Lightning-AI / pytorch-lightning

Pretrain, finetune and deploy AI models on multiple GPUs, TPUs with zero code changes.
https://lightning.ai
Apache License 2.0
28k stars 3.35k forks source link

Add support for logging in different trainer stages with DeviceStatsMonitor #15794

Closed thesofakillers closed 1 year ago

thesofakillers commented 1 year ago

Bug description

I would like to use DeviceStatsMonitor during a trainer.test() call. I followed the relative documentation which makes no mention of whether this callback is exclusive to trainer.fit().

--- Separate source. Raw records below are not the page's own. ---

Lemma trace_of_attempts (k : nat) (delay : Z) :
  calls (failed_attempts k 1 delay ++ [Called]) = S k
  /\ delays (failed_attempts k 1 delay ++ [Called]) = backoff k delay.
Proof.
  rewrite calls_app, delays_app, calls_failed_attempts, delays_failed_attempts.
  cbn [calls delays]. rewrite app_nil_r. split; [lia|reflexivity].
Qed.

Lemma retryWithBackoff_returns_first_success_aux :
  forall (retries delay : Z) (w : W) (k : nat) (v : V),
    (Z.of_nat k < retries)%Z ->
    (forall j, j < k -> exists e, result_of_call fn j w = inl e) ->
    result_of_call fn k w = inr v ->
    exists tr,
      retryWithBackoff fn retries delay w
        = Some (after fn (S k) w, tr, Resolved v)
      /\ calls tr = S k.
Proof.
  intros retries delay w k v Hk Hfail Hok.
  exists (failed_attempts k 1 delay ++ [Called]).
  split; [|apply trace_of_attempts].
  unfold retryWithBackoff.
  rewrite (loop_first_success W V fn k (Z.to_nat retries) 1 retries delay w []
             v Hfail Hok); [reflexivity | lia | lia].
Qed.

(** X7. For any number of retries and any initial delay that is a whole
    number of milliseconds, at least 1, whose doublings stay within the
    range of [setTimeout]: if call number [k + 1] is the first to succeed
    and [k + 1 <= retries], its value is returned after exactly [k + 1]
    calls ([fn] is not called again after the success), and the timers
    awaited after the [k] failures were set to [delay], [2 * delay], ...,
    [2 ^ (k - 1) * delay]. *)
Theorem retryWithBackoff_returns_first_success :
  forall (retries delay : Z) (w : W) (k : nat) (v : V),
    within_timer_range delay k ->
    (Z.of_nat k < retries)%Z ->
    (forall j, j < k -> exists e, result_of_call fn j w = inl e) ->
    result_of_call fn k w = inr v ->
    exists tr,
      retryWithBackoff fn retries delay w
        = Some (after fn (S k) w, tr, Resolved v)
      /\ calls tr = S k
      /\ delays tr = backoff k delay.
Proof.
  intros retries delay w k v _ Hk Hfail Hok.
  exists (failed_attempts k 1 delay ++ [Called]).
  split; [|apply trace_of_attempts].
  unfold retryWithBackoff.
  rewrite (loop_first_success W V fn k (Z.to_nat retries) 1 retries delay w []
             v Hfail Hok); [reflexivity | lia | lia].
Qed.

Despite following the docs, I get no device stats logs in my tensorboard

How to reproduce the bug

run the following script. You will see that no stats will be logged, despite having the DeviceStatsMonitor callback

import pytorch_lightning as pl
import numpy as np
from pytorch_lightning.callbacks import DeviceStatsMonitor
import torch
from torch.nn import MSELoss
from torch.optim import Adam
from torch.utils.data import DataLoader, Dataset
import torch.nn as nn

class SimpleDataset(Dataset):
    def __init__(self):
        X = np.arange(10000)
        y = X * 2
        X = [[_] for _ in X]
        y = [[_] for _ in y]
        self.X = torch.Tensor(X)
        self.y = torch.Tensor(y)

    def __len__(self):
        return len(self.y)

    def __getitem__(self, idx):
        return {"X": self.X[idx], "y": self.y[idx]}

class MyModel(pl.LightningModule):
    def __init__(self):
        super().__init__()
        self.fc = nn.Linear(1, 1)
        self.criterion = MSELoss()

    def forward(self, inputs_id, labels=None):
        outputs = self.fc(inputs_id)
        loss = 0
        if labels is not None:
            loss = self.criterion(outputs, labels)
        return loss, outputs

    def test_dataloader(self):
        dataset = SimpleDataset()
        return DataLoader(dataset, batch_size=1000)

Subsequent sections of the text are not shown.